#### Dataset extract ####
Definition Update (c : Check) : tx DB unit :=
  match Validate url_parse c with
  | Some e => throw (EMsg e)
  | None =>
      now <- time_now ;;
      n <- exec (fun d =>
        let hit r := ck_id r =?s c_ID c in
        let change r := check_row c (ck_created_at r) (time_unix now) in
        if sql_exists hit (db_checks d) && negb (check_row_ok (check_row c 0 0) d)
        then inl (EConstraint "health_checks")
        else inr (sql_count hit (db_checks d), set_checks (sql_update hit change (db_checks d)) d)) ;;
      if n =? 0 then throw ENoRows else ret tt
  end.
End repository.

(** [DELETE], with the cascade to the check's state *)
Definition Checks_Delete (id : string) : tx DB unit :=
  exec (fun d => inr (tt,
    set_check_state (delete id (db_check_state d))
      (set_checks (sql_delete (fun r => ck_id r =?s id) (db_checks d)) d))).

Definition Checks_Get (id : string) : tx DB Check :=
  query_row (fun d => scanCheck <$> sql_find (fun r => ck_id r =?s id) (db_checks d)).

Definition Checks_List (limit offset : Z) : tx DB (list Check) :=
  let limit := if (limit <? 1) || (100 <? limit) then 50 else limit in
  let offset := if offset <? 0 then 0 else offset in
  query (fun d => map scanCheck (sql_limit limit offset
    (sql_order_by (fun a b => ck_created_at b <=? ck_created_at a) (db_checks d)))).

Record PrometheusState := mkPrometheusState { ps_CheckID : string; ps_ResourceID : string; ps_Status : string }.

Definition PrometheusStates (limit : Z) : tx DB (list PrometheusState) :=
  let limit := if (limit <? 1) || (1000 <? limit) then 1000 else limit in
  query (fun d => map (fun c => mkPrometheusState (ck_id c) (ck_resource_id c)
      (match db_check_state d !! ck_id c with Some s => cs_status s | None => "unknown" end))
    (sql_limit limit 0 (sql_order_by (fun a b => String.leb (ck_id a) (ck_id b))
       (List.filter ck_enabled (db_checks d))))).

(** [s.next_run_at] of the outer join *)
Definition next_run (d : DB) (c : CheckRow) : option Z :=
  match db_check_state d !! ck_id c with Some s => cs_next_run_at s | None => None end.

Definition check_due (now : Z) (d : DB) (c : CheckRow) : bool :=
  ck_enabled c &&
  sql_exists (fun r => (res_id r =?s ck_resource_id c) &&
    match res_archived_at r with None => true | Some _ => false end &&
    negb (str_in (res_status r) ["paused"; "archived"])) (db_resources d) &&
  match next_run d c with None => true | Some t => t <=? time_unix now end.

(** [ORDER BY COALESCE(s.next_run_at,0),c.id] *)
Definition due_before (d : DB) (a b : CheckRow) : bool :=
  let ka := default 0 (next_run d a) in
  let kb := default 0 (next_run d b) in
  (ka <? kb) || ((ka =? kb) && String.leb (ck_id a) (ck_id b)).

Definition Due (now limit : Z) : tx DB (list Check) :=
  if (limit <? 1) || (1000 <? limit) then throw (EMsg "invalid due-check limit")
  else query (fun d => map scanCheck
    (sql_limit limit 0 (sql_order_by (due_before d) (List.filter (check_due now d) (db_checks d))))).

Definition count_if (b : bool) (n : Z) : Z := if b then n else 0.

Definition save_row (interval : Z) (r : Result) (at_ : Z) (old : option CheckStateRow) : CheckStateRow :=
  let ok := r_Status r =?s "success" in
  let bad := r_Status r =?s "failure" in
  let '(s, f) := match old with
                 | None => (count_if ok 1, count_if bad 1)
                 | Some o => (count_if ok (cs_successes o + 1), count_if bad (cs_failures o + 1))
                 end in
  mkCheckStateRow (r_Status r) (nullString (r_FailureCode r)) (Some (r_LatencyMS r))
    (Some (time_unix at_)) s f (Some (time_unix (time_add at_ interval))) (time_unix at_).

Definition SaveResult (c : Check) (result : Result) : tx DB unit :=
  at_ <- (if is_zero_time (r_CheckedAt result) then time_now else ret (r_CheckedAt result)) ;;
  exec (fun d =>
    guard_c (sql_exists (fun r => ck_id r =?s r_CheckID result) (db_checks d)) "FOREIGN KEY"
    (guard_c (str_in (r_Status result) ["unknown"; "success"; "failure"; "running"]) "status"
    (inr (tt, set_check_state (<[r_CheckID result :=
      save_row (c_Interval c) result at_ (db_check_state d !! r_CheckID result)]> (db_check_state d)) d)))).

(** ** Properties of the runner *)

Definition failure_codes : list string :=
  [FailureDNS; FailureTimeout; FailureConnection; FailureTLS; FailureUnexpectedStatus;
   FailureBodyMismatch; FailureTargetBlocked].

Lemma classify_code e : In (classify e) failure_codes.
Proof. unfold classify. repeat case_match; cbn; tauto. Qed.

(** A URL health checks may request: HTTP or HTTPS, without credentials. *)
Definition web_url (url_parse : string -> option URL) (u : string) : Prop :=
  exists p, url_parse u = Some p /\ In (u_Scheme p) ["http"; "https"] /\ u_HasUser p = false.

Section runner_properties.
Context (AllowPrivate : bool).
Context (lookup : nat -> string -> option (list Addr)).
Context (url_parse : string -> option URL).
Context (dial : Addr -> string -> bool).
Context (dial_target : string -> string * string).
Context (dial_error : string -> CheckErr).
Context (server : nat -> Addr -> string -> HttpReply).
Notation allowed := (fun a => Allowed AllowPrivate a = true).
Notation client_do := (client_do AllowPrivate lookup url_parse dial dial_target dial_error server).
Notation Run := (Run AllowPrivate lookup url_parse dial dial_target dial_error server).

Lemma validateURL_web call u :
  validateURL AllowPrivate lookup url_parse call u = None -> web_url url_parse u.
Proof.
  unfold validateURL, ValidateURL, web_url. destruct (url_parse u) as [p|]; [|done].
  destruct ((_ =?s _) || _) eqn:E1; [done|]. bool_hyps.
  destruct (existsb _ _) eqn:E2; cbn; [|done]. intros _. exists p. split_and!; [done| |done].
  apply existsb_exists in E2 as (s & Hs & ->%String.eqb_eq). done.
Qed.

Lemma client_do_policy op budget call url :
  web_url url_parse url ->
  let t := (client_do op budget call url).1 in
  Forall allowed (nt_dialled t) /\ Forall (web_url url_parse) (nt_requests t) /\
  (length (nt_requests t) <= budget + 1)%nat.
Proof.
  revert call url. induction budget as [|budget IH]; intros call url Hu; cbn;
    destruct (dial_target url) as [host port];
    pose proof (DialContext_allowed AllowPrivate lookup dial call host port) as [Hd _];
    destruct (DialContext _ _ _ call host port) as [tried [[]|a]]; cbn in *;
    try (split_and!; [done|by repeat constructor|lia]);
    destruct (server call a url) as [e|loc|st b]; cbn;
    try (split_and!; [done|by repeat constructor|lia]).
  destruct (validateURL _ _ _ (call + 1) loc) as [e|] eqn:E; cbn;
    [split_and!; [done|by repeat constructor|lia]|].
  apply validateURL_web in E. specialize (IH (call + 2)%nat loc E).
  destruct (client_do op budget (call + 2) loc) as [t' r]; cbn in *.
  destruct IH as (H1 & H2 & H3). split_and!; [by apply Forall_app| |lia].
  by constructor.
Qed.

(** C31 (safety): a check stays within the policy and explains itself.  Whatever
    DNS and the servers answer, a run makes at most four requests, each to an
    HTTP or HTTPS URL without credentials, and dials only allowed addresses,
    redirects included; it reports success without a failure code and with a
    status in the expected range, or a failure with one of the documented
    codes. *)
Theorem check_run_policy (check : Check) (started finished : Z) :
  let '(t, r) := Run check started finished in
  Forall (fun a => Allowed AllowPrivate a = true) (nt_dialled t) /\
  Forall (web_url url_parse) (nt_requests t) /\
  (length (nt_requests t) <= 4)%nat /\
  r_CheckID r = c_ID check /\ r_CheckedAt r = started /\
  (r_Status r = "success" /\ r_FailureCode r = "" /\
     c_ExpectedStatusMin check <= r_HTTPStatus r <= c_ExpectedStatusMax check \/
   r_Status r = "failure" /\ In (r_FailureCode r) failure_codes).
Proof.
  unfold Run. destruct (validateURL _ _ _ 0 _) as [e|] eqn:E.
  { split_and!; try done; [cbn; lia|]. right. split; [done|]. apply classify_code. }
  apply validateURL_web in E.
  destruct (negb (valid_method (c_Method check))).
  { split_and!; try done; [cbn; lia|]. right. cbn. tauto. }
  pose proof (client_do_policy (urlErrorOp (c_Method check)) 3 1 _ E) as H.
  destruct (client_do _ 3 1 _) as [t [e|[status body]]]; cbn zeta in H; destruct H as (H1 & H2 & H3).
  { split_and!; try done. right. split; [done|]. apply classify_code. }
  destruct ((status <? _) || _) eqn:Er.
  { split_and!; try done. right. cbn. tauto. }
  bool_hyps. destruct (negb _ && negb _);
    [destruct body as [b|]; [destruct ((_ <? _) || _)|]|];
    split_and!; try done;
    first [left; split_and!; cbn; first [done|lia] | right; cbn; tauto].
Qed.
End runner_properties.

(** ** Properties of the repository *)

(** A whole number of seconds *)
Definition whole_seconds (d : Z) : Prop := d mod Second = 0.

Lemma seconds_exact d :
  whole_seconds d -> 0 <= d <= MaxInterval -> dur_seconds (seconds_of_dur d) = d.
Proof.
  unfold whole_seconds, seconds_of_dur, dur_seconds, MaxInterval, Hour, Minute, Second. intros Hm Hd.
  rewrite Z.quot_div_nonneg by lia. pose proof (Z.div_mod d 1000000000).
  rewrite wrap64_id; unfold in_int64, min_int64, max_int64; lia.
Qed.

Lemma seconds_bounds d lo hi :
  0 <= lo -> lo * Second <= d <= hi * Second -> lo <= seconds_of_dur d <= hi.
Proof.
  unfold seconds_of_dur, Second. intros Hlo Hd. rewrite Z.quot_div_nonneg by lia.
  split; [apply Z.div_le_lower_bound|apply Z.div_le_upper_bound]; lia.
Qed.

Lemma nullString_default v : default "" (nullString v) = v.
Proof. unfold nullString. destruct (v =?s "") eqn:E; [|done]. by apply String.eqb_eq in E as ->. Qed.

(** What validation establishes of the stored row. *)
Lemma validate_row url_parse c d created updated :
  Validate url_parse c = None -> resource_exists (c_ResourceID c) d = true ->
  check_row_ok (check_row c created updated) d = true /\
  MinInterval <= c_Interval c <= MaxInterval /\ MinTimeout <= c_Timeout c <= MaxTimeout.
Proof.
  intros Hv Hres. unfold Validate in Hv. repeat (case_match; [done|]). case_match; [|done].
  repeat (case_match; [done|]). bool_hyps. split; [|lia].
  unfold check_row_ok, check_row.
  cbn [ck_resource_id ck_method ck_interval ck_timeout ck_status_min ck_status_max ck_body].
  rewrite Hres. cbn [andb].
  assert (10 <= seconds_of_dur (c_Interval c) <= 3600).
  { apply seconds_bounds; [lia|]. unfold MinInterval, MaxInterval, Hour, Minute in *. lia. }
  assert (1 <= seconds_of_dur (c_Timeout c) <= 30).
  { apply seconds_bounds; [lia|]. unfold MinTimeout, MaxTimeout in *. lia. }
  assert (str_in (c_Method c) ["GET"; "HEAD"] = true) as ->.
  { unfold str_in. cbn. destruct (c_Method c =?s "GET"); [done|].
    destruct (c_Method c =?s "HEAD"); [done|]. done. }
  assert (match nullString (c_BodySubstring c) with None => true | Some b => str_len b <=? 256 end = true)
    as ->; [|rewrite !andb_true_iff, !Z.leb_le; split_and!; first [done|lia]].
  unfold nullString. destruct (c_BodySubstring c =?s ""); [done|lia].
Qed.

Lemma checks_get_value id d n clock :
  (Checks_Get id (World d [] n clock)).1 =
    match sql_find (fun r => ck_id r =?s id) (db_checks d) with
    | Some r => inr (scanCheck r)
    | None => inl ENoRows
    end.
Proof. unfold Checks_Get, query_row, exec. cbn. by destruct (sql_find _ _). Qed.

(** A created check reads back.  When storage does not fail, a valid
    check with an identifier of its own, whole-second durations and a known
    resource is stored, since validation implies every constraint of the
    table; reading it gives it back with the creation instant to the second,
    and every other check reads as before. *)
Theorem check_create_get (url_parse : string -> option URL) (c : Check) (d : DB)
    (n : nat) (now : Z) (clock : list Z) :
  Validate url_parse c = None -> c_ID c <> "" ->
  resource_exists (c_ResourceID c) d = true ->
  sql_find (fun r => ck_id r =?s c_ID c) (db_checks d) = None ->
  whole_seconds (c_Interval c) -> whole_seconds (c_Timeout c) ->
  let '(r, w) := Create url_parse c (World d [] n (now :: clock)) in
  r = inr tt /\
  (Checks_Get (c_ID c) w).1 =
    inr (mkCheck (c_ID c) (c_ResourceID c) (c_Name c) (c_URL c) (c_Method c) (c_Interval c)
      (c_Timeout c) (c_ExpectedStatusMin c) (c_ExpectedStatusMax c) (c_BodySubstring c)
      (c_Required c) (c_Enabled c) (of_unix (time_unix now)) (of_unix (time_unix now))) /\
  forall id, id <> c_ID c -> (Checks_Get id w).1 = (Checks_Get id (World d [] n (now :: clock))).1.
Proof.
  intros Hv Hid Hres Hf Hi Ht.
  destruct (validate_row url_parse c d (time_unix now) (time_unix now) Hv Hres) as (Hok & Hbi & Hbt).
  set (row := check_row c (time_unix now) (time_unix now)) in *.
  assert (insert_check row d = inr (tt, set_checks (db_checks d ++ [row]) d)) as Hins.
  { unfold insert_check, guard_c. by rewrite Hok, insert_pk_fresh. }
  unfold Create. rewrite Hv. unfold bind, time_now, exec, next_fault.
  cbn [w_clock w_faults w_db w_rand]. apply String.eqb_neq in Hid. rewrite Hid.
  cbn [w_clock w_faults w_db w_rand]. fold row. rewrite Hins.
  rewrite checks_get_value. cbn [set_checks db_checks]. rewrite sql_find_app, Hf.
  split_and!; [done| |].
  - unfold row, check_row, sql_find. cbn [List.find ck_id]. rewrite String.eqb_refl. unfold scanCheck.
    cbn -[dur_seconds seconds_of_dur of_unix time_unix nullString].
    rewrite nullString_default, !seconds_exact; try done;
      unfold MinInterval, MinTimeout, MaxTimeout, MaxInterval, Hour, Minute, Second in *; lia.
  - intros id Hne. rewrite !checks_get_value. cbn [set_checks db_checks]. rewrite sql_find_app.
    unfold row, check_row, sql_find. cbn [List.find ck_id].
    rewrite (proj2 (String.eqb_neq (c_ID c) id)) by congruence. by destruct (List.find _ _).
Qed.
####
#### Dataset extract ####
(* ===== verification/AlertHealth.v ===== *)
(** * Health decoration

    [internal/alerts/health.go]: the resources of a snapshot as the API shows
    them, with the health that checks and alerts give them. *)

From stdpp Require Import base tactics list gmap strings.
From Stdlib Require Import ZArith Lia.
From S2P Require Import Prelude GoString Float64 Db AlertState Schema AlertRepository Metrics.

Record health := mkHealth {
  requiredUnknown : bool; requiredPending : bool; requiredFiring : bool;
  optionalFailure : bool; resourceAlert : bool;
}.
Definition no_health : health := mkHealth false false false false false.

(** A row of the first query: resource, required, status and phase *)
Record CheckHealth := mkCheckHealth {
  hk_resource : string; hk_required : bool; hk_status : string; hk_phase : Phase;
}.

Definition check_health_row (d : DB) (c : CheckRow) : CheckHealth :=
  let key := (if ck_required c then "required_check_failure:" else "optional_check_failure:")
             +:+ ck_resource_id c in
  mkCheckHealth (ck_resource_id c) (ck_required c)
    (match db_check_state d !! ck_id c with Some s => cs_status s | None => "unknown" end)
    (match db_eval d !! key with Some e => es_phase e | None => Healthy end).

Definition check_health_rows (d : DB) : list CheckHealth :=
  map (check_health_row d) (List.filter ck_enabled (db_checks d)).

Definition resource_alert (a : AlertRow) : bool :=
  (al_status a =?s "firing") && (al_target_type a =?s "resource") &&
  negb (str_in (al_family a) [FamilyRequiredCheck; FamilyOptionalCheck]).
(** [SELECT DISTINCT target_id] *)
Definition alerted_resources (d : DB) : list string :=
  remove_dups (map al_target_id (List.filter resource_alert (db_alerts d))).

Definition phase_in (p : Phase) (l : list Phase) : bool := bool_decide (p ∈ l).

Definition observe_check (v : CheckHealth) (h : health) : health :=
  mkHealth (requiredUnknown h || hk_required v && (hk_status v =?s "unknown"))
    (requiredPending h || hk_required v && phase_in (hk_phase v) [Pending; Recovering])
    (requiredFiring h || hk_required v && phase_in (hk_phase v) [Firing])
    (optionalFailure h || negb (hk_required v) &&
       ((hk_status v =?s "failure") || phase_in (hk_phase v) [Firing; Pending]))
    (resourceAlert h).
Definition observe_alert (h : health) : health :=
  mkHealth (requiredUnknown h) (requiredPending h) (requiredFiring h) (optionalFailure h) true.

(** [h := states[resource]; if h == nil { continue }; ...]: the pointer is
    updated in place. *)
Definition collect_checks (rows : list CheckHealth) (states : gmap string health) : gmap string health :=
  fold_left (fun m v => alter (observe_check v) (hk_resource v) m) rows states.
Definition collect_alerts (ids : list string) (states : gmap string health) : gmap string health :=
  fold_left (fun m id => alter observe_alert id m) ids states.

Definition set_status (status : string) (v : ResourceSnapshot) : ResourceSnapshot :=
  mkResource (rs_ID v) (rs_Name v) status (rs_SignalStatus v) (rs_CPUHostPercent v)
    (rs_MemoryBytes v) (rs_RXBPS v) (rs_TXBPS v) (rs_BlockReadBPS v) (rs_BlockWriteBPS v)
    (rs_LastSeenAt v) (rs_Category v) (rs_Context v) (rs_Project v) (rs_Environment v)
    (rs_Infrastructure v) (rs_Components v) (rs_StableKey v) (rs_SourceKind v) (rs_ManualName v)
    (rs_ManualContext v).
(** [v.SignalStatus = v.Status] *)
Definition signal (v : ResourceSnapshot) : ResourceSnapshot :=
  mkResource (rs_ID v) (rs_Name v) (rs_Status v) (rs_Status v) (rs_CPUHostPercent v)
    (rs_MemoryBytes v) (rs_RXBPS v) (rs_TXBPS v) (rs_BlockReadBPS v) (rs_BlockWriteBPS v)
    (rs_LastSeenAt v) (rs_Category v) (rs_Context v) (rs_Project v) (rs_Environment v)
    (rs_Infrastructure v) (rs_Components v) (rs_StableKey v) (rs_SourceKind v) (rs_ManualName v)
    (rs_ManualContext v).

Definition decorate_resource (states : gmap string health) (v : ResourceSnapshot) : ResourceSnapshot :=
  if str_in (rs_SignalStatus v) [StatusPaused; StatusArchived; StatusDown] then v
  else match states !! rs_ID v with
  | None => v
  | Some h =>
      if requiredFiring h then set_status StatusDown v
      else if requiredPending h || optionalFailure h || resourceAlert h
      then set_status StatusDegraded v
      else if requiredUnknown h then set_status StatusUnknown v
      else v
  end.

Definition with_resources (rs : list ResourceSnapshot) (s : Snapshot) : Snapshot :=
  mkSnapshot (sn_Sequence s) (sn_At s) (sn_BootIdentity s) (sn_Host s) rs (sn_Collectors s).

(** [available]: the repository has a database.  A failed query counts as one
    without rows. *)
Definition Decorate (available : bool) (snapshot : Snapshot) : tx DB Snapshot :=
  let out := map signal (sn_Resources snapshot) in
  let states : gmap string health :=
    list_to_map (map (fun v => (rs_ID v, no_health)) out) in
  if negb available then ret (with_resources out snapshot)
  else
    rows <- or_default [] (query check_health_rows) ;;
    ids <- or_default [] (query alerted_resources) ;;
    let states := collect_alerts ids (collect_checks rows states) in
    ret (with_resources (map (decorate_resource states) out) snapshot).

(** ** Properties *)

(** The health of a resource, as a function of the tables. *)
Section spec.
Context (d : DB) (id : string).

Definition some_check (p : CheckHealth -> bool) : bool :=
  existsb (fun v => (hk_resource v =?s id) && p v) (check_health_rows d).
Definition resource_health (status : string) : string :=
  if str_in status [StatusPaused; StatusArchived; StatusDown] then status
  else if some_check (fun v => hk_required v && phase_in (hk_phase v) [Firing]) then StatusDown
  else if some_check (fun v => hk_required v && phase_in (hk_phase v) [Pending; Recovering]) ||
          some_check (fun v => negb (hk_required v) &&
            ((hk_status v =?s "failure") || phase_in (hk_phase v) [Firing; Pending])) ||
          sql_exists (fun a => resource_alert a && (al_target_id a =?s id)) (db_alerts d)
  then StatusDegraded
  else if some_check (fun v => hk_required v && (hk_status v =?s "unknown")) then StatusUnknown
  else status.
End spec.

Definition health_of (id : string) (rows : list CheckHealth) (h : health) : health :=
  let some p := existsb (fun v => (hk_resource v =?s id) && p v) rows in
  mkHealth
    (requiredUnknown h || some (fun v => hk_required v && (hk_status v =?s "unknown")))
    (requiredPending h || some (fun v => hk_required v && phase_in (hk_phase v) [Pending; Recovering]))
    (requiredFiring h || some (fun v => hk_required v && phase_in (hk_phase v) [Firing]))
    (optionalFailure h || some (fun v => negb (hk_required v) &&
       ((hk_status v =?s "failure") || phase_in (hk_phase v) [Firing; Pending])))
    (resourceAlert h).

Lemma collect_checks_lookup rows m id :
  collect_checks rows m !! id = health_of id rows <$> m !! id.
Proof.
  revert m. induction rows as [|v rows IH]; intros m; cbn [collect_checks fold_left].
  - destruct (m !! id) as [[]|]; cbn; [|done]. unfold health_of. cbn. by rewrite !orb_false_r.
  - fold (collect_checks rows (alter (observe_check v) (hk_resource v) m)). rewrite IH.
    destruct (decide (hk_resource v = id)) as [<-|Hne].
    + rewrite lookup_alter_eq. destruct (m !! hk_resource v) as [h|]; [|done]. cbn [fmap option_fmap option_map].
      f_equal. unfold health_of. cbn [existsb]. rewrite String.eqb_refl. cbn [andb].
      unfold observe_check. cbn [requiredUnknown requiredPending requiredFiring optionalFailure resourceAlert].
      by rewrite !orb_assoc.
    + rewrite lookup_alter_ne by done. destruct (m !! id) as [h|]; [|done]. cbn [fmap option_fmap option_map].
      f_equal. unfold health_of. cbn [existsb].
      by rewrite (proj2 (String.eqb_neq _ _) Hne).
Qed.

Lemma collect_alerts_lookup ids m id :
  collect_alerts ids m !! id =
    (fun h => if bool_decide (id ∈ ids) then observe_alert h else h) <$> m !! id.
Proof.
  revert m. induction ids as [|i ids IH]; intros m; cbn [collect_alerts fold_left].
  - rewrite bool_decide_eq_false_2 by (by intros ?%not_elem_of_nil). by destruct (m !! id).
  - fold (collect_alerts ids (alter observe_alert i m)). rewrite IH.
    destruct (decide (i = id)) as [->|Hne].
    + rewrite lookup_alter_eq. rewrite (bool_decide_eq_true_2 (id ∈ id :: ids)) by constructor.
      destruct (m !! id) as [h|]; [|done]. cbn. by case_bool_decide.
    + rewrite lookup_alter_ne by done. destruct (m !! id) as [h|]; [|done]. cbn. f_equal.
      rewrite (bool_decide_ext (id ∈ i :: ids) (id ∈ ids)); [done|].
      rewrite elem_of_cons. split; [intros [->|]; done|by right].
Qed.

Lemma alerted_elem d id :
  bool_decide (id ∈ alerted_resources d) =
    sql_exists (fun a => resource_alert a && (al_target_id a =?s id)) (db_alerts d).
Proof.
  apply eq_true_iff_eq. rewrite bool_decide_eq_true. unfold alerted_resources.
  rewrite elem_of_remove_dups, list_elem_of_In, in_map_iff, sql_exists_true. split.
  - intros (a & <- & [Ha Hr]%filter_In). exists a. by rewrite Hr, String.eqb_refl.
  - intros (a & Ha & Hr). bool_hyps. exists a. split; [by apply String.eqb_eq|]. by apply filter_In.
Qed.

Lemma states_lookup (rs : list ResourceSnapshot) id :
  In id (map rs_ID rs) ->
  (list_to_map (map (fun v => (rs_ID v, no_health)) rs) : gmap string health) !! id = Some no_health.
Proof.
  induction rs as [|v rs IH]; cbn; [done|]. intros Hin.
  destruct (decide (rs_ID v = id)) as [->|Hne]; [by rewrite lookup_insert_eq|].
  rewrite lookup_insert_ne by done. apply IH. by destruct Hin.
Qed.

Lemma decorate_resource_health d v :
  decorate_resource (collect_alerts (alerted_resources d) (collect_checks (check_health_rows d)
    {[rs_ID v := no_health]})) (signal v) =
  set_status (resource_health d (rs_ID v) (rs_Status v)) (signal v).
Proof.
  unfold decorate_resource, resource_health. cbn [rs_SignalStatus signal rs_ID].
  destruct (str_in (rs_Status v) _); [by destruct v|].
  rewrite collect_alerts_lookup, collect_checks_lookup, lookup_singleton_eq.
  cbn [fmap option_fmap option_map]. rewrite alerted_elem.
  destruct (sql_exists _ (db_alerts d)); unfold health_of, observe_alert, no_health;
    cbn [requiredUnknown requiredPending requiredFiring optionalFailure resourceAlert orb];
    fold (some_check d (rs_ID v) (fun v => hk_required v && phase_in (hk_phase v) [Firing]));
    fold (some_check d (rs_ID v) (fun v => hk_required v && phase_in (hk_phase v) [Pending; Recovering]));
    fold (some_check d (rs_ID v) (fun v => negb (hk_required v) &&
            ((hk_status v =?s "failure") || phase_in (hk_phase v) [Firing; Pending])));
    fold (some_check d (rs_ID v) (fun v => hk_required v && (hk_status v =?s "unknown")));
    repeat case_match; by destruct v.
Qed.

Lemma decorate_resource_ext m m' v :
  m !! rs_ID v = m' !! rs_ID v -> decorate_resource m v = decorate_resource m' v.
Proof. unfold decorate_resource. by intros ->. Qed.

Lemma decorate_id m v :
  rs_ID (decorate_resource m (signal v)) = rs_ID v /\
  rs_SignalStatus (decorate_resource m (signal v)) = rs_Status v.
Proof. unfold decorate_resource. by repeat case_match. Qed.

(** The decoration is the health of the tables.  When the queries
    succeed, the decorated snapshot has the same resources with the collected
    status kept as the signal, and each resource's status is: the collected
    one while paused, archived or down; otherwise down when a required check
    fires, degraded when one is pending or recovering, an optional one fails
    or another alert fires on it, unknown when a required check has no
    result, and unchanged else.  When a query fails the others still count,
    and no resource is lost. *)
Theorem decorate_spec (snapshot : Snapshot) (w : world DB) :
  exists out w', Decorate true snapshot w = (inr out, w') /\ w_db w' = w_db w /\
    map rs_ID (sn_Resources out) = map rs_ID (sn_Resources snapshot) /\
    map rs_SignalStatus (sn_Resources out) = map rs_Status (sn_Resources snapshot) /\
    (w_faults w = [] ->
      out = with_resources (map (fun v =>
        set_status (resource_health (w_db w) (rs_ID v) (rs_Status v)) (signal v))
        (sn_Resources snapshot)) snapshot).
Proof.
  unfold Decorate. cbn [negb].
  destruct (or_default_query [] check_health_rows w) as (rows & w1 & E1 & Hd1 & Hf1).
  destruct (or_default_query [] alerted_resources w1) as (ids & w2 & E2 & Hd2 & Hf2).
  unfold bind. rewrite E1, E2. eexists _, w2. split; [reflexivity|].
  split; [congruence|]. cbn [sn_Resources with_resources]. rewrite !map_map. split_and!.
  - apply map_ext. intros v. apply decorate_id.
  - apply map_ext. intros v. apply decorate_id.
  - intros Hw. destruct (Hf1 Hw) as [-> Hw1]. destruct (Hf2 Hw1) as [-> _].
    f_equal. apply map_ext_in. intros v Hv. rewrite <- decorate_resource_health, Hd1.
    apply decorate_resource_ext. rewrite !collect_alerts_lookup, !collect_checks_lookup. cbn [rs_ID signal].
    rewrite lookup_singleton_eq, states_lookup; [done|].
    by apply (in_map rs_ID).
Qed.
####
• _Problem to work on_
The required answer is the exact run of lines above starting at the line with "Definition count_if (b" and ending at the line with "Context (dial_error : string -> CheckErr).", with both ends present.

• _Task result_
Definition count_if (b : bool) (n : Z) : Z := if b then n else 0.

Definition save_row (interval : Z) (r : Result) (at_ : Z) (old : option CheckStateRow) : CheckStateRow :=
  let ok := r_Status r =?s "success" in
  let bad := r_Status r =?s "failure" in
  let '(s, f) := match old with
                 | None => (count_if ok 1, count_if bad 1)
                 | Some o => (count_if ok (cs_successes o + 1), count_if bad (cs_failures o + 1))
                 end in
  mkCheckStateRow (r_Status r) (nullString (r_FailureCode r)) (Some (r_LatencyMS r))
    (Some (time_unix at_)) s f (Some (time_unix (time_add at_ interval))) (time_unix at_).

Definition SaveResult (c : Check) (result : Result) : tx DB unit :=
  at_ <- (if is_zero_time (r_CheckedAt result) then time_now else ret (r_CheckedAt result)) ;;
  exec (fun d =>
    guard_c (sql_exists (fun r => ck_id r =?s r_CheckID result) (db_checks d)) "FOREIGN KEY"
    (guard_c (str_in (r_Status result) ["unknown"; "success"; "failure"; "running"]) "status"
    (inr (tt, set_check_state (<[r_CheckID result :=
      save_row (c_Interval c) result at_ (db_check_state d !! r_CheckID result)]> (db_check_state d)) d)))).

(** ** Properties of the runner *)

Definition failure_codes : list string :=
  [FailureDNS; FailureTimeout; FailureConnection; FailureTLS; FailureUnexpectedStatus;
   FailureBodyMismatch; FailureTargetBlocked].

Lemma classify_code e : In (classify e) failure_codes.
Proof. unfold classify. repeat case_match; cbn; tauto. Qed.

(** A URL health checks may request: HTTP or HTTPS, without credentials. *)
Definition web_url (url_parse : string -> option URL) (u : string) : Prop :=
  exists p, url_parse u = Some p /\ In (u_Scheme p) ["http"; "https"] /\ u_HasUser p = false.

Section runner_properties.
Context (AllowPrivate : bool).
Context (lookup : nat -> string -> option (list Addr)).
Context (url_parse : string -> option URL).
Context (dial : Addr -> string -> bool).
Context (dial_target : string -> string * string).
Context (dial_error : string -> CheckErr).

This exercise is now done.